A woman visiting from Olympia, Wash., gives Houston iii ideas for her poem: spring break; road trip; and Olympia. Houston starts typing away immediately. In roughly threescore seconds, he pulls out the pocket-size, asymmetrical slice of white paper from the typewriter and reads it aloud:
"Where the Greek gods alive with history and trees
protecting patience of rainforest
where it doesn't rain
simmers, fog, moisture
worship her, mother nature, newly wed
every twelvemonth to visit a season
is called bound
forever returning to its source"
"I've always loved poetry. I've always cared near how linguistic communication works," Houston says.
His mother claims that Houston carried a dictionary around when he was trivial. But fifty-fifty though he loves writing poems, his motivation wasn't "bringing poetry to the world," Houston says. Rather, he idea, "I love writing poems. I bet I could brand a few dollars and survive off of writing poems."
"Believe it or non, it's non totally a reliable income. Who knew?" he says with a laugh.
Cindy Carpien/NPR
But the career choice has its advantages. Last twelvemonth, Houston's piece of work was featured at the Nelson-Atkins Museum of Fine art in Kansas City, Mo., and at SF Camerawork in San Francisco.

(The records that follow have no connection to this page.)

(** X27.  For arguments that do not start with a subcommand and are not
    a single flag, [parse_args] divides the arguments in two, keeping
    their order: the prompt is made, with single spaces, of every argument
    that does not start with two dashes and does not come right after an
    argument that does; every other argument goes on to the parser.  So a
    word that follows a flag never enters the prompt, whether or not the
    flag takes a value, and no prompt is stored when no word is left. *)
Theorem parse_args_prompt (commands : list pystr) (first : pystr)
    (rest : list pystr) :
  existsb (pystr_eqb first) commands = false ->
  (rest = [] -> is_flag first = false) ->
  let args := first :: rest in
  let words := List.map snd (filter prompt_word (with_previous args)) in
  let others :=
    List.map snd (filter (fun pc => negb (prompt_word pc))
                    (with_previous args)) in
  parse_args commands args
  = (match words with [] => None | _ :: _ => Some (join (lit " ") words) end,
     others)
  /\ (List.length words + List.length others = List.length args)%nat
  /\ (forall previous word l1 l2,
        args = l1 ++ previous :: word :: l2 ->
        is_flag previous = true -> is_flag word = false ->
        In word others).
Proof.
  intros Hcmd Hone args words others.
  assert (Hsplit : split_args args = (words, others)).
  { apply (split_args_spec_upto (List.length args) args []);
      [lia | discriminate]. }
  split; [| split].
  - unfold parse_args. subst words others args. cbv beta iota.
    rewrite Hcmd.
    assert (Hshape : match first :: rest with
                     | [only] => pystr_eqb only (lit "--tui") || is_flag only
                     | _ => false
                     end = false).
    { destruct rest as [|b rest']; [| reflexivity].
      rewrite (Hone eq_refl), orb_false_r.
      destruct (pystr_eqb first (lit "--tui")) eqn:E; [| reflexivity].
      apply pystr_eqb_eq in E. rewrite E in Hone.
      specialize (Hone eq_refl). discriminate. }
    rewrite Hshape, Hsplit. reflexivity.
  - unfold words, others, with_previous.
    rewrite !length_map.
    assert (H : forall (A : Type) (f : A -> bool) (l : list A),
              (List.length (filter f l)
               + List.length (filter (fun x => negb (f x)) l)
               = List.length l)%nat).
    { intros A f l. induction l as [|x l IHl]; [reflexivity |].
      simpl. destruct (f x); simpl; lia. }
    rewrite H, length_combine. unfold args. cbn [List.length].
    apply Nat.min_r. apply Nat.le_succ_diag_r.
  - intros previous word l1 l2 E Fp Fw. unfold others, with_previous.
    apply in_map_iff. exists (previous, word). split; [reflexivity |].
    apply filter_In. split.
    + rewrite E. apply in_with_previous.
    + unfold prompt_word. cbn [fst snd]. now rewrite Fp, andb_false_r.
Qed.

Lemma parse_args_prompt_witness :
  parse_args SUBCOMMANDS [lit "--tui"; lit "hello"] = (None, [lit "--tui"; lit "hello"])
  /\ parse_args SUBCOMMANDS [lit "fix"; lit "--model"; lit "o3"; lit "the"; lit "bug"]
     = (Some (lit "fix the bug"), [lit "--model"; lit "o3"]).
Proof.
  split.
  - apply (proj1 (parse_args_prompt SUBCOMMANDS (lit "--tui") [lit "hello"]
                    eq_refl ltac:(discriminate))).
  - apply (proj1 (parse_args_prompt SUBCOMMANDS (lit "fix")
                    [lit "--model"; lit "o3"; lit "the"; lit "bug"]
                    eq_refl ltac:(discriminate))).
Defined.
(** C1: when the endpoint after [pre] is the first whose query yields a
    usable stream URL, [getHlsUrlFromInvidious] returns that URL, and its
    queries are those of the endpoints up to and including that one, in
    list order: none of [post] is queried. *)
Theorem resolver_stops_at_first_success
    (rev : revision) (url_resolve : string -> string -> option string)
    (net : network) (videoId : string)
    (pre : list string) (instance : string) (post : list string) (url : value) :
  (forall j inst,
     nth_error pre j = Some inst ->
     producesUrl (attempt rev url_resolve net j inst videoId) = false) ->
  attempt rev url_resolve net (List.length pre) instance videoId
  = Normal (Some url) ->
  snd (getHlsUrlFromInvidious rev url_resolve net (pre ++ instance :: post) videoId)
  = url
  /\ queries
       (fst (getHlsUrlFromInvidious rev url_resolve net
               (pre ++ instance :: post) videoId))
     = map (fun i => apiRequest rev i videoId) (pre ++ [instance]).
Proof.
  intros Hpre Hk. unfold getHlsUrlFromInvidious.
  apply resolveFrom_first_success; [|exact Hk].
  intros j inst Hj. now apply Hpre.
Qed.

(** The specification's example: providers 1 and 2 time out, provider 3
    answers; three queries, and the URL of provider 3. *)
Lemma resolver_stops_at_first_success_example :
  snd (getHlsUrlFromInvidious ServerJs node_url_resolve third_answers
         three_providers "dQw4w9WgXcQ")
  = Some (JStr "https://p3.example/live/index.m3u8")
  /\ queries
       (fst (getHlsUrlFromInvidious ServerJs node_url_resolve third_answers
               three_providers "dQw4w9WgXcQ"))
     = map (fun i => apiRequest ServerJs i "dQw4w9WgXcQ") three_providers.
Proof.
  apply (resolver_stops_at_first_success ServerJs node_url_resolve third_answers
           "dQw4w9WgXcQ" ["https://p1.example"; "https://p2.example"]
           "https://p3.example" []).
  - intros [|[|[|j]]] inst Hj; simpl in Hj; try discriminate; reflexivity.
  - reflexivity.
Defined.
Lemma saved_slice_selected_take batch d :
  0 <= dict_get0 d "sent" ->
  saved_slice_selected batch d = take (Z.to_nat (dict_get0 d "sent")) batch.
Proof.
  intros Hk. unfold saved_slice_selected.
  destruct (0 <? dict_get0 d "sent") eqn:Hpos.
  - by apply slice_to_take.
  - apply Z.ltb_ge in Hpos.
    by replace (dict_get0 d "sent") with 0 by lia.
Qed.

Lemma id_to_highlight_fold_lookup pending :
  forall (m : gmap Z PendingHighlight) id h,
    foldl (fun m h => <[ph_id h := h]> m) m pending !! id = Some h ->
    m !! id = Some h \/ (h ∈ pending /\ ph_id h = id).
Proof.
  induction pending as [| h0 pending IH]; intros m id h; simpl; [by left |].
  intros [Hm | [Hin Hid]]%IH.
  - apply lookup_insert_Some in Hm as [[<- <-] | [_ Hm]].
    + right. split; [by left | done].
    + by left.
  - right. split; [by right | done].
Qed.

Lemma id_to_highlight_lookup pending id h :
  id_to_highlight_of pending !! id = Some h ->
  h ∈ pending /\ ph_id h = id.
Proof.
  intros [Hm | ?]%id_to_highlight_fold_lookup; [| done].
  by rewrite lookup_empty in Hm.
Qed.

(** The selected entries come in the order of the selected ids. *)
Lemma select_highlights_ids pending ids :
  ph_id <$> select_highlights (id_to_highlight_of pending) ids =
  filter (fun id => is_pending_id (Some pending) id = true) ids.
Proof.
  unfold select_highlights.
  induction ids as [| id ids IH]; [done |].
  rewrite filter_cons. simpl.
  destruct (id_to_highlight_of pending !! id) as [h |] eqn:Hl.
  - rewrite decide_True.
    + simpl. apply id_to_highlight_lookup in Hl as [_ ->]. by f_equal.
    + apply bool_decide_eq_true, id_to_highlight_is_Some. by rewrite Hl.
  - rewrite decide_False; [done |].
    rewrite bool_decide_eq_true, <- id_to_highlight_is_Some, Hl.
    by intros [? [=]].
Qed.

Lemma select_highlights_elem_of pending ids h :
  h ∈ select_highlights (id_to_highlight_of pending) ids -> h ∈ pending.
Proof.
  unfold select_highlights.
  intros (id & _ & Hl)%list_elem_of_omap.
  by apply id_to_highlight_lookup in Hl as [? _].
Qed.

As Houston stretches his back between writing poems, someone has been standing backside him for quite some time, paying shut attention: 10-year-old Miles Fogler of San Francisco, who had been walking down the street with his family unit when he noticed Houston.
"I actually like typewriters," Miles says, "and I wanted to see someone write on a typewriter, because I oasis't seen anybody do that." And when Miles saw that Houston was writing poems, he decided he wanted one. His topic of pick? Legos (he'due south building a big structure at home).

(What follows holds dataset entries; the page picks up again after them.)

Lemma Add64_spec x y c : 0 <= x + y + c < 2 * W64 →
  ∃ s co, Add64 x y c = (s, co) ∧ s + co * W64 = x + y + c ∧ is_u64 s ∧ 0 <= co <= 1.
Proof.
  intros H. unfold Add64. eexists _, _; split; [reflexivity|].
  pose proof (high_low (x + y + c)). pose proof (u64_range (x + y + c)).
  unfold is_u64 in *. unfold W64 in *. lia.
Qed.

Lemma Sub64_spec x y b : is_u64 x → is_u64 y → 0 <= b <= 1 →
  ∃ d bo, Sub64 x y b = (d, bo) ∧ d - bo * W64 = x - y - b ∧ is_u64 d ∧ 0 <= bo <= 1.
Proof.
  unfold is_u64, Sub64. rewrite u64_mod. intros Hx Hy Hb. eexists _, _; split; [reflexivity|].
  pose proof (Z.div_mod (x - y - b) W64 ltac:(done)) as E.
  pose proof (Z.mod_pos_bound (x - y - b) W64 ltac:(done)).
  unfold W64 in *. destruct (Z.ltb_spec (x - y - b) 0); lia.
Qed.

Lemma u64_mul_bound a b : is_u64 a → is_u64 b → 0 <= a * b <= (W64 - 1) * (W64 - 1).
Proof. unfold is_u64. nia. Qed.

Lemma madd_spec a b c d : is_u64 a → is_u64 b → is_u64 c → is_u64 d →
  ∃ hi lo, madd a b c d = (hi, lo) ∧ hi * W64 + lo = a * b + c + d ∧ is_u64 hi ∧ is_u64 lo.
Proof.
  intros Ha Hb Hc Hd. pose proof (u64_mul_bound a b Ha Hb) as Hab.
  unfold madd, Mul64.
  pose proof (high_low (a * b)) as E. pose proof (u64_range (a * b)) as Hlo.
  set (h := Z.shiftr (a * b) 64) in *. set (l := u64 (a * b)) in *.
  unfold is_u64 in *.
  destruct (Add64_spec l c 0) as (s1 & c1 & -> & E1 & H1 & K1); [lia|].
  assert (0 <= h + c1 < W64) by (unfold is_u64, W64 in *; lia).
  rewrite (u64_small (h + c1)) by done.
  destruct (Add64_spec s1 d 0) as (s2 & c2 & -> & E2 & H2 & K2); [unfold is_u64 in *; lia|].
  assert (0 <= h + c1 + c2 < W64) by (unfold is_u64, W64 in *; lia).
  rewrite (u64_small (h + c1 + c2)) by done.
  eexists _, _; split; [reflexivity|]. unfold is_u64 in *. lia.
Qed.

Houston is delighted. "Legos are amazing," he says. "What a wonder. Discrete units, human." He starts typing.
Listen to the poem Zach Houston composed for Miles Fogler:
The Legos Poem
Houston says he's written thousands of poems in the past seven years on his Hermes Rocket. He gives them away to his patrons. He writes his e-mail address on the poems and asks them to transport him copies. Some do.
In the past, Houston could be found regularly at Bay Area art festivals, java shops and farmers markets. These days, Houston primarily shows up at the Ferry Plaza Farmers Marketplace on Saturdays. The rest of his time he now devotes to more private writing.
He besides toys with the idea of going back to college, Houston says, so he can "go into arguments with poets about how they're using words all incorrect."